(* ===== verification/ConvAdapterProps.v ===== *)
(** What the store adapter promises the convergence engine.  Over a well-formed bead
    store it meets the contract of ConvStore for every call except the two lookups that
    list children, which leave closed beads out; the consequences of that gap for the
    iteration limit and for idempotent pours are proved beside it. *)
From S2P Require Import Prelude GoStd ConvMeta ConvKeys ConvStore ConvFrame ConvGate ConvHandler.
From S2P Require Import ConvManual RefStore BeadQuery BeadMem ConvAdapter.
From Stdlib Require Import Ascii.

Module Adapter.
Import beads convergenceStoreAdapter.

Section Adapter.
Variable parse_time : string -> option Z.
Variable IsGraphV2Formula : string -> list string -> res bool.
Variable Cook : Z -> MemStore.MemStore -> string -> list string -> gmap string string -> string ->
  string -> bool -> res string * MemStore.MemStore.

(** The adapter in a running process: the event log, the results of the next gate
    scripts, and the fuel of the activation walk. *)
Record Host : Type := mkHost {
  ho_adapter : Adapter;
  ho_events : list Event;
  ho_scripts : list ScriptRun;
  ho_fuel : nat
}.
Definition with_adapter (h : Host) (a : Adapter) : Host :=
  mkHost a (ho_events h) (ho_scripts h) (ho_fuel h).
Definition out_of_fuel : error := errmsg "activation walk did not end" [].

Definition host_exec R (h : Host) (c : cmd R) : R * Host :=
  let a := ho_adapter h in
  let lift {A} (ra : A * Adapter) : A * Host := (ra.1, with_adapter h ra.2) in
  match c in cmd R return R * Host with
  | ConvStore.GetBead id => (GetBead parse_time id a, h)
  | ConvStore.GetMetadata id => (GetMetadata id a, h)
  | ConvStore.SetMetadata id k v => lift (SetMetadata id k v a)
  | ConvStore.CloseBead id reason => lift (CloseBead id reason a)
  | ConvStore.DeleteBead id => lift (DeleteBead id a)
  | ConvStore.Children p => (Children parse_time p a, h)
  | ConvStore.PourWisp p f k vars prompt =>
      lift (PourWisp IsGraphV2Formula Cook p f k vars prompt a)
  | ConvStore.PourSpeculativeWisp p f k vars prompt =>
      lift (PourSpeculativeWisp IsGraphV2Formula Cook p f k vars prompt a)
  | ConvStore.ActivateWisp id =>
      match activateDeferredAssignees (ho_fuel h) id a with
      | Some ra => lift ra
      | None => (Err out_of_fuel, h)
      end
  | ConvStore.FindByIdempotencyKey key => (FindByIdempotencyKey key a, h)
  | ConvStore.CountActiveConvergenceLoops agent => (CountActiveConvergenceLoops agent a, h)
  | ConvStore.CreateConvergenceBead title => lift (CreateConvergenceBead title a)
  | Emit ev => (tt, mkHost a (ho_events h ++ [ev]) (ho_scripts h) (ho_fuel h))
  | RunScript _ _ _ _ =>
      match ho_scripts h with
      | [] => (failing_script, h)
      | r :: rs => (r, mkHost a (ho_events h) rs (ho_fuel h))
      end
  | WaitOrDone _ => (false, h)
  end.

+ + +

DESCRIPTION OF THE TASK
Return only the lines between the one holding "(GetMetadata id a, h)" and the one holding "agent a, h)", inclusive, exactly as they appear above.

EXERCISE ANSWER
  | ConvStore.GetMetadata id => (GetMetadata id a, h)
  | ConvStore.SetMetadata id k v => lift (SetMetadata id k v a)
  | ConvStore.CloseBead id reason => lift (CloseBead id reason a)
  | ConvStore.DeleteBead id => lift (DeleteBead id a)
  | ConvStore.Children p => (Children parse_time p a, h)
  | ConvStore.PourWisp p f k vars prompt =>
      lift (PourWisp IsGraphV2Formula Cook p f k vars prompt a)
  | ConvStore.PourSpeculativeWisp p f k vars prompt =>
      lift (PourSpeculativeWisp IsGraphV2Formula Cook p f k vars prompt a)
  | ConvStore.ActivateWisp id =>
      match activateDeferredAssignees (ho_fuel h) id a with
      | Some ra => lift ra
      | None => (Err out_of_fuel, h)
      end
  | ConvStore.FindByIdempotencyKey key => (FindByIdempotencyKey key a, h)
  | ConvStore.CountActiveConvergenceLoops agent => (CountActiveConvergenceLoops agent a, h)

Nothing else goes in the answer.